The witch could not heal Ged, but the island's great wizard, Ogion, had heard the tale of Ged's deed and sought him out. Ogion healed Ged and later returned to perform a naming ceremony on his 13th birthday for his passage out of childhood, where Ogion gave him the "true name" of "Ged." After the naming ceremony, Ogion took Ged as a pupil in the wizardly arts.

Sensing the latent power within Ged but understanding Ged's youthful impatience to be trained faster than Ogion was willing, Ogion gave Ged a choice to stay or to attend the wizard school on the island of Roke. On Roke, Ged was an outstanding student. Still, his arrogance and a dispute with a classmate caused him to try a very dangerous spell: he attempted to call the spirit of the long-dead queen Elfarran from the "Dry Land" - the bleak, joyless afterlife of Earthsea. Ged succeeded in calling Elfarran, but an evil shadow spirit slipped through the "door" Ged had opened between the living world and the dead. The Archmage (head mage of Roke) was able to partially correct this by closing the door. The Archmage, however, died in the process and could not destroy the shadow spirit which had escaped. This willpower hunted Ged, attempting to possess his body and turn him into a "Gebbeth", a soulless creature serving the forces of darkness. During Ged's travels and attempts to flee, he drives off a dragon on the isle of Pendor by calling its true name and also encounters a remote island where he is given half of a ring. After many adventures, Ged could name the shadow and thus understand it was a dark part of himself— his materialized evil. By successfully naming the shadow, Ged demonstrates he has a complete sense of his magical powers and identity as a person; these understandings fully signify Ged's entrance into manhood.

When Ged was in his thirties, he traveled to Atuan, one of the Kargad isles, to recover one-half of the broken Ring of Erreth Abke (having been given the first half during his flight from the shadow). He met Arha, the teenage high priestess of the Nameless Ones - ancient, formless evil spirits worshipped in Kargad and other gods. Ged was imprisoned by Arha in the Tombs of Atuan, where the Nameless Ones were strong, but eventually, he convinced her to leave with him and escape religious servitude. The pair saved each other's lives in the tombs, and Ged gave Arha her actual name: Tenar. Ged bought her to the isle of Havnor, and the two presented the ring to the ruler there, restoring a powerful force for peace and unity in Earthsea. Ged then took Tenar to Gont and placed her in Ogion's care before continuing his life as a traveling mage.

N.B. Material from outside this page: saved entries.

(* ===== verification/ModalSpec.v ===== *)
(** * Bootstrap: the modal, when its transitions end before the next call *)

From S2P Require Import Prelude Modal.
From Stdlib Require Import ZArith Lia.

Local Open Scope Z_scope.

Section spec.
Context (opts : options).

Definition has_backdrop : bool := negb (bool_decide (backdrop_of opts = BackdropFalse)).

(** A modal at rest, shown or not: nothing waits, and the element, the body, the
    backdrop and the handlers agree. *)
Record at_rest (b : bool) (m : modal) : Prop := {
  ar_shown : isShown m = b; ar_tasks : tasks m = [];
  ar_looks : visible m = b /\ class_in m = b /\ aria_hidden m = negb b;
  ar_body : body_open m = b /\
    padding m = if b && negb (scrollbarWidth m =? 0) then Some (base_padding opts + scrollbarWidth m) else None;
  ar_backdrop : if b && has_backdrop then exists k, backdrops m = [k] /\ current m = Some k else backdrops m = [] /\ current m = None;
  ar_dismiss : dismiss_buttons m = Nat.b2n b /\ dismiss_backdrop m = Nat.b2n (b && has_backdrop);
  ar_keys : keyup m = Nat.b2n (b && keyboard opts) /\ focusin m = b
}.

(** What a happening makes of a modal at rest. *)
Definition next (b : bool) (h : happening) : bool :=
  match h with
  | HButton p => if p then b else negb b
  | HShow p => b || negb p
  | HHide p | HDismiss p => b && p
  | HBackdrop p => if bool_decide (backdrop_of opts = BackdropTrue) then b && p else b
  | HEscape p => if keyboard opts then b && p else b
  | HEnd _ => b
  end.

(** The end of the first transition that is waited for; two are enough for a call. *)
Definition end_first (m : modal) : modal :=
  match tasks m with (on, _) :: _ => transition_end opts on m | [] => m end.
Definition settle (h : happening) (m : modal) : modal := end_first (end_first (happen opts h m)).

(** The ends of showing and hiding that were announced. *)
Definition ends (m : modal) : list event := filter (fun e => e = EShown \/ e = EHidden) (log m).

Lemma filter_ids (k : nat) : filter (fun x => x <> k) [k] = [].
Proof. rewrite filter_cons_False by tauto. done. Qed.

Lemma ends_log m g l : log m = g ++ l ->
  ends m = filter (fun e => e = EShown \/ e = EHidden) g ++ filter (fun e => e = EShown \/ e = EHidden) l.
Proof. unfold ends. intros ->. apply filter_app. Qed.

Lemma ends_restores n : filter (fun e => e = EShown \/ e = EHidden) (replicate n ERestoreFocus) = [].
Proof. induction n as [|n IH]; [done|]. cbn [replicate]. rewrite filter_cons_False by naive_solver. done. Qed.

Lemma at_rest_false m : at_rest false m <-> exists w n a r g,
  m = Modal false false false true false None w [] None n 0 0 0 false a r [] g.
Proof.
  split; [|intros (w & n & a & r & g & ->); by split].
  intros [H1 H2 (H3 & H4 & H5) (H6 & H7) (H8 & H9) (H10 & H11) (H12 & H13)]. destruct m. cbn in *. subst. by eexists _, _, _, _, _.
Qed.

Lemma at_rest_true m : at_rest true m <-> exists w n a r g bs,
  m = Modal true true true false true (if w =? 0 then None else Some (base_padding opts + w)) w
        (if has_backdrop then [bs] else []) (if has_backdrop then Some bs else None) n
        1 (Nat.b2n has_backdrop) (Nat.b2n (keyboard opts)) true a r [] g.
Proof.
  split.
  - intros [H1 H2 (H3 & H4 & H5) (H6 & H7) H8 (H10 & H11) (H12 & H13)].
    destruct m as [s v i a o p w b c n d e k f r q t g]. cbn in *. subst. revert H8. case has_backdrop; [intros (bs & -> & ->)|intros [-> ->]];
      [exists w, n, r, q, g, bs|exists w, n, r, q, g, 0%nat]; by destruct (w =? 0).
  - intros (w & n & a & r & g & bs & ->). split; cbn; try done; [by destruct (w =? 0)|].
    destruct has_backdrop; [by exists bs|done].
Qed.

(** The padding of the body that is locked. *)
Definition locked (w : Z) : option Z := if w =? 0 then None else Some (base_padding opts + w).

(** Showing from rest locks the body and then adds the backdrop. *)
Lemma show_start w n a r g : exists w',
  show opts false (Modal false false false true false None w [] None n 0 0 0 false a r [] g) =
  backdrop opts CbShow (Modal true false false true true (locked w') w' [] None n 1 0 (Nat.b2n (keyboard opts)) false
                          0 (r + a) [] (g ++ [EShow])).
Proof.
  unfold show, trigger_show, checkScrollbar, setScrollbar, escape, locked. cbn [isShown orb write set_restorers set_isShown restorers armed].
  destruct (overflows opts).
  - exists (if w =? 0 then measured opts else w). cbn. destruct (_ =? 0) eqn:E; cbn; by destruct (keyboard opts).
  - exists w. cbn. destruct (w =? 0) eqn:E; cbn; by destruct (keyboard opts).
Qed.

Lemma show_callback_settles w n a r g bs :
  let m := Modal true false false true true (locked w) w (if has_backdrop then [bs] else []) (if has_backdrop then Some bs else None) n
             1 (Nat.b2n has_backdrop) (Nat.b2n (keyboard opts)) false a r [] g in
  let m' := end_first (show_callback opts m) in
  at_rest true m' /\ log m' = g ++ [EFocus; EShown].
Proof.
  cbv zeta. rewrite at_rest_true. unfold show_callback, shown. cbn [enforceFocus set_looks set_focusin].
  destruct (transition opts) eqn:Et; cbn; (split; [|done]); by exists w, n, a, r, (g ++ [EFocus; EShown]), bs.
Qed.

Lemma end_first_rest m : tasks m = [] -> end_first m = m.
Proof. intros E. unfold end_first. by rewrite E. Qed.

Lemma end_first_one on t m : tasks m = [(on, t)] -> end_first m = run_task opts t (set_tasks [] m).
Proof.
  intros E. unfold end_first. rewrite E. unfold transition_end. rewrite E.
  rewrite (filter_cons_True (fun t => t.1 = on)) by done. rewrite (filter_cons_False (fun t => t.1 <> on)) by (by intros []).
  done.
Qed.

(** Ends the only transition that is waited for. *)
Ltac end_wait := repeat match goal with |- context [end_first (wait ?a ?b ?m)] => rewrite (end_first_one a b (wait a b m) eq_refl) end.

Lemma show_settles m : at_rest false m ->
  let m' := end_first (end_first (show opts false m)) in at_rest true m' /\ ends m' = ends m ++ [EShown].
Proof.
  intros (w & n & a & r & g & ->)%at_rest_false. cbv zeta. destruct (show_start w n a r g) as [w' ->].
  unfold backdrop. cbn [isShown andb]. fold has_backdrop.
  pose proof (show_callback_settles w' (if has_backdrop then S n else n) 0 (r + a)%nat (g ++ [EShow]) n) as H.
  cbv zeta in H. unfold ends at 2. cbn [log]. revert H. destruct has_backdrop; cbn [call Nat.b2n]; intros [H1 H2].
  - destruct (transition opts) eqn:Et.
    + end_wait. split; [exact H1|].
      etransitivity; [exact (ends_log _ _ _ H2)|]. by rewrite filter_app, app_nil_r.
    + cbn [set_backdrops set_dismiss dismiss_buttons dismiss_backdrop backdrops next_backdrop app].
      rewrite (end_first_rest (end_first _)) by apply H1. split; [exact H1|]. etransitivity; [exact (ends_log _ _ _ H2)|]. by rewrite filter_app, app_nil_r.
  - rewrite (end_first_rest (end_first _)) by apply H1. split; [exact H1|]. etransitivity; [exact (ends_log _ _ _ H2)|]. by rewrite filter_app, app_nil_r.
Qed.

Lemma hideModal_settles w n a r g bs :
  let m := Modal false true false true false None w (if has_backdrop then [bs] else []) (if has_backdrop then Some bs else None) n
             0 0 0 false a r [] g in
  let m' := end_first (hideModal opts m) in
  at_rest false m' /\ log m' = g ++ EHidden :: replicate r ERestoreFocus.
Proof.
  cbv zeta. rewrite at_rest_false. unfold hideModal, backdrop. cbn [set_looks isShown andb negb current class_in aria_hidden].
  destruct has_backdrop; cbn [call].
  - assert (forall x, remove_callback opts CbHidden (Modal false false false true false None w [bs] (Some bs) n 0 0 0 false a r [] g) = x ->
      (exists w n a r g, x = Modal false false false true false None w [] None n 0 0 0 false a r [] g) /\
      log x = g ++ EHidden :: replicate r ERestoreFocus /\ tasks x = []) as H.
    { intros x <-. unfold remove_callback, removeBackdrop. cbn [current backdrops tasks]. rewrite filter_ids.
      cbn. split; [by eexists _, _, _, _, _|done]. }
    destruct (transition opts).
    + end_wait. cbn [run_task]. destruct (H _ eq_refl) as (H1 & H2 & _). done.
    + destruct (H _ eq_refl) as (H1 & H2 & H3). rewrite end_first_rest by done. done.
  - unfold hidden. cbn. split; [by eexists _, _, _, _, _|done].
Qed.

Lemma hide_settles m : at_rest true m ->
  let m' := end_first (end_first (hide opts false m)) in at_rest false m' /\ ends m' = ends m ++ [EHidden].
Proof.
  intros (w & n & a & r & g & bs & ->)%at_rest_true. cbv zeta.
  pose proof (hideModal_settles w n a r (g ++ [EHide]) bs) as [H1 H2]. unfold hide.
  cbn [write isShown negb orb set_isShown set_body resetScrollbar escape keyboard].
  assert (forall x, escape opts (Modal false true true false false None w x (if has_backdrop then Some bs else None) n 1
      (Nat.b2n has_backdrop) (Nat.b2n (keyboard opts)) true a r [] (g ++ [EHide])) =
    Modal false true true false false None w x (if has_backdrop then Some bs else None) n 1 (Nat.b2n has_backdrop) 0 true a r [] (g ++ [EHide])) as Ee by done.
  unfold resetScrollbar. cbn [set_body body_open padding scrollbarWidth]. rewrite Ee. cbn [set_focusin set_looks set_dismiss visible].
  assert (ends (end_first (hideModal opts (Modal false true false true false None w (if has_backdrop then [bs] else [])
     (if has_backdrop then Some bs else None) n 0 0 0 false a r [] (g ++ [EHide])))) = filter (fun e => e = EShown \/ e = EHidden) g ++ [EHidden]) as He.
  { unfold ends. rewrite H2, !filter_app. cbn. rewrite ends_restores. by rewrite app_nil_r. }
  destruct (transition opts) eqn:Et.
  - end_wait. by split.
  - rewrite (end_first_rest (end_first _)) by apply H1. by split.
Qed.

(** What is announced when a modal goes from [b] to [b']. *)
Definition announced (b b' : bool) : list event := if Bool.eqb b b' then [] else [if b' then EShown else EHidden].

Definition becomes (b : bool) (m : modal) (b' : bool) (m' : modal) : Prop :=
  at_rest b' m' /\ ends m' = ends m ++ announced b b'.

Lemma rest_write b m g : at_rest b m -> at_rest b (write g m).
Proof. intros []. by destruct m. Qed.

Lemma rest_restorers b m r q : at_rest b m -> at_rest b (set_restorers r q m).
Proof. intros []. by destruct m. Qed.

Lemma ends_write m g : ends (write g m) = ends m ++ filter (fun e => e = EShown \/ e = EHidden) g.
Proof. apply ends_log. by destruct m. Qed.

Lemma ends_restorers m r q : ends (set_restorers r q m) = ends m.
Proof. by destruct m. Qed.

(** A call that does nothing but log. *)
Lemma stays b m m' : at_rest b m' -> ends m' = ends m -> becomes b m b (end_first (end_first m')).
Proof.
  intros Hr He. rewrite !end_first_rest by (try apply Hr; rewrite end_first_rest by apply Hr; apply Hr).
  split; [done|]. unfold announced. rewrite eqb_reflx, app_nil_r. done.
Qed.

Lemma show_nothing p m : isShown m || p = true -> show opts p m = trigger_show p m.
Proof.
  intros E. unfold show. assert (isShown (trigger_show p m) = isShown m) as -> by (by destruct m). cbv zeta. by rewrite E.
Qed.

Lemma hide_nothing p m : negb (isShown m) || p = true -> hide opts p m = write [EHide] m.
Proof.
  intros E. unfold hide. assert (isShown (write [EHide] m) = isShown m) as -> by (by destruct m). cbv zeta. by rewrite E.
Qed.

Lemma show_becomes b p m : at_rest b m -> becomes b m (b || negb p) (end_first (end_first (show opts p m))).
Proof.
  intros Hr. destruct (b || p) eqn:E.
  - rewrite show_nothing by (by rewrite (ar_shown _ _ Hr)). assert (b || negb p = b) as -> by (by destruct b, p).
    apply stays; unfold trigger_show; [by apply rest_restorers, rest_write|]. rewrite ends_restorers, ends_write. by rewrite app_nil_r.
  - destruct b, p; try done. destruct (show_settles m Hr) as [H1 H2]. by split.
Qed.

Lemma hide_becomes b p m : at_rest b m -> becomes b m (b && p) (end_first (end_first (hide opts p m))).
Proof.
  intros Hr. destruct (negb b || p) eqn:E.
  - rewrite hide_nothing by (by rewrite (ar_shown _ _ Hr)). assert (b && p = b) as -> by (by destruct b, p).
    apply stays; [by apply rest_write|]. rewrite ends_write. by rewrite app_nil_r.
  - destruct b, p; try done. destruct (hide_settles m Hr) as [H1 H2]. by split.
Qed.

Lemma settle_becomes b h m : at_rest b m -> becomes b m (next b h) (settle h m).
Proof.
  intros Hr. unfold settle. pose proof Hr as [E1 E2 E3 E4 E5 [E6 E7] [E8 E9]]. destruct h; cbn [happen next].
  - pose proof (rest_restorers b m (S (armed m)) (restorers m) Hr) as Hr'. pose proof (ends_restorers m (S (armed m)) (restorers m)) as Ee.
    unfold toggle. rewrite (ar_shown _ _ Hr'). unfold becomes. rewrite <- Ee. fold (becomes b (set_restorers (S (armed m)) (restorers m) m)).
    destruct b; [pose proof (hide_becomes true prevented _ Hr') as H|pose proof (show_becomes false prevented _ Hr') as H];
      by destruct prevented.
  - by apply show_becomes.
  - by apply hide_becomes.
  - rewrite E6. destruct b; cbn [Nat.b2n times]; [by apply hide_becomes|]. by apply stays.
  - rewrite E7. destruct (bool_decide (backdrop_of opts = BackdropStatic)) eqn:Es.
    + apply bool_decide_eq_true in Es. rewrite (bool_decide_false (backdrop_of opts = BackdropTrue)) by (by rewrite Es).
      destruct (b && has_backdrop); cbn [Nat.b2n times]; [|by apply stays].
      apply stays; [by apply rest_write|]. rewrite ends_write. by rewrite app_nil_r.
    + apply bool_decide_eq_false in Es. unfold has_backdrop. destruct (backdrop_of opts); [|done|];
        rewrite ?(bool_decide_true (BackdropTrue = BackdropTrue)), ?(bool_decide_false (BackdropTrue = BackdropFalse)),
          ?(bool_decide_false (BackdropFalse = BackdropTrue)), ?(bool_decide_true (BackdropFalse = BackdropFalse)) by done; cbn [negb];
        rewrite ?andb_true_r, ?andb_false_r; [|by apply stays].
      destruct b; cbn [Nat.b2n times]; [by apply hide_becomes|]. by apply stays.
  - rewrite E8. destruct (keyboard opts); rewrite ?andb_true_r, ?andb_false_r; [|by apply stays].
    destruct b; cbn [Nat.b2n times]; [by apply hide_becomes|]. by apply stays.
  - unfold transition_end. rewrite E2. cbn [filter list_filter foldl]. apply stays; [|by destruct m].
    destruct Hr. by destruct m.
Qed.

End spec.

Lemma new_at_rest opts : at_rest opts false new_modal.
Proof. by split. Qed.

(** The modal shows or not. *)
Definition shows (opts : options) (hs : list happening) : bool := foldl (next opts) false hs.

(** C21: the modal.  When each call is left the time of its transitions, a modal is one boolean, whatever the
    options, the buttons, keys and clicks: shown or not, with the element, the
    lock and the padding of the body, one backdrop or none, the handlers of Escape, of the backdrop
    and of focus, and the announcements in agreement; a listener can prevent each change. *)
Theorem modal_settles (opts : options) (hs : list happening) :
  let m := foldl (fun m h => settle opts h m) new_modal hs in
  at_rest opts (shows opts hs) m /\
  forall h, ends (settle opts h m) = ends m ++ announced (shows opts hs) (shows opts (hs ++ [h])).
Proof.
  assert (forall hs b m, at_rest opts b m -> at_rest opts (foldl (next opts) b hs) (foldl (fun m h => settle opts h m) m hs)) as H.
  { clear hs. induction hs as [|h hs IH]; intros b m Hr; [done|]. apply IH. by apply settle_becomes. }
  cbv zeta. pose proof (H hs false new_modal (new_at_rest opts)) as Hr. split; [done|].
  intros h. unfold shows. rewrite foldl_app. by apply settle_becomes.
Qed.

(** A modal shown again while it fades out gets three backdrops, two of which no later
    call removes. *)
Lemma shown_while_closing :
  let opts := Options BackdropTrue true true true 0 false 0 in
  let ends := [HEnd OnElement; HEnd (OnBackdrop 1); HEnd (OnBackdrop 2); HEnd OnDialog] in
  let m := happens opts ([HShow false; HEnd (OnBackdrop 0); HEnd OnDialog; HHide false; HShow false] ++ ends) new_modal in
  isShown m = true /\ visible m = true /\ backdrops m = [0; 1; 2]%nat /\
  backdrops (happens opts [HHide false; HEnd OnElement; HEnd (OnBackdrop 2)] m) = [0; 1]%nat.
Proof. vm_compute. repeat split. Qed.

Ged was later appointed Archmage and served in that role for over 20 years.

In his middle age, Archmage Ged embarked on a quest to halt the decline of magical power from Earthsea, leading people to widespread outbreaks of madness. Ged embarked on this journey with a prince from Havnor named Arren, who would eventually become King Lebannen, the first king of Earthsea for many centuries, after fulfilling an ancient prophecy. The pair sailed the isles, having many adventures e.g. with hazia root addicts, people who had lost their mind and dragons, but eventually discovered that the wizard Cob, an old enemy of Ged, had mastered the Grey Mage's ancient lore and become a great mage, in his own right, and a dragon slayer. Cob's obsessive desire to secure immortality had led him to enter the Dry Land and open the door to the land of the living. This allowed Cob to enslave and summon the spirits of the dead and draw people to him in dreams but had also led to the decline of magic and a general pervasive madness in the populace.

Arren and Ged then used magic to travel into the Dry Land, where Ged forced Cob to confront the truth of his finite existence and limited power: that the Archmage had to sacrifice and use all his power to ensure the survival of magic within the world. Ged closed the door opened by Cob and then collapsed, ready to die. Arren dragged Ged's body over the black Mountains of Pain back to the land of the living. An ancient dragon, Kalessin, flew Arren to safety in Roke and Ged to Gont.

Kalessin brought Ged to Tenar, now a widow with grown children who had left home, aside from the mutilated child Therru whom she had recently adopted. Nursed back to health, Ged was informed that Ogion had recently died. Losing both his mentor and his magic caused Ged to undergo an identity crisis. He spent time in solitude as a goatherd, refusing Lebannen's invitation to attend the latter's coronation as King of Earthsea. Ged eventually returned in time to save Tenar and Therru from Therru's abusive, criminal family. Tenar and Ged began a romantic relationship. Ged had never experienced this before, as the mages of Roke were celibate.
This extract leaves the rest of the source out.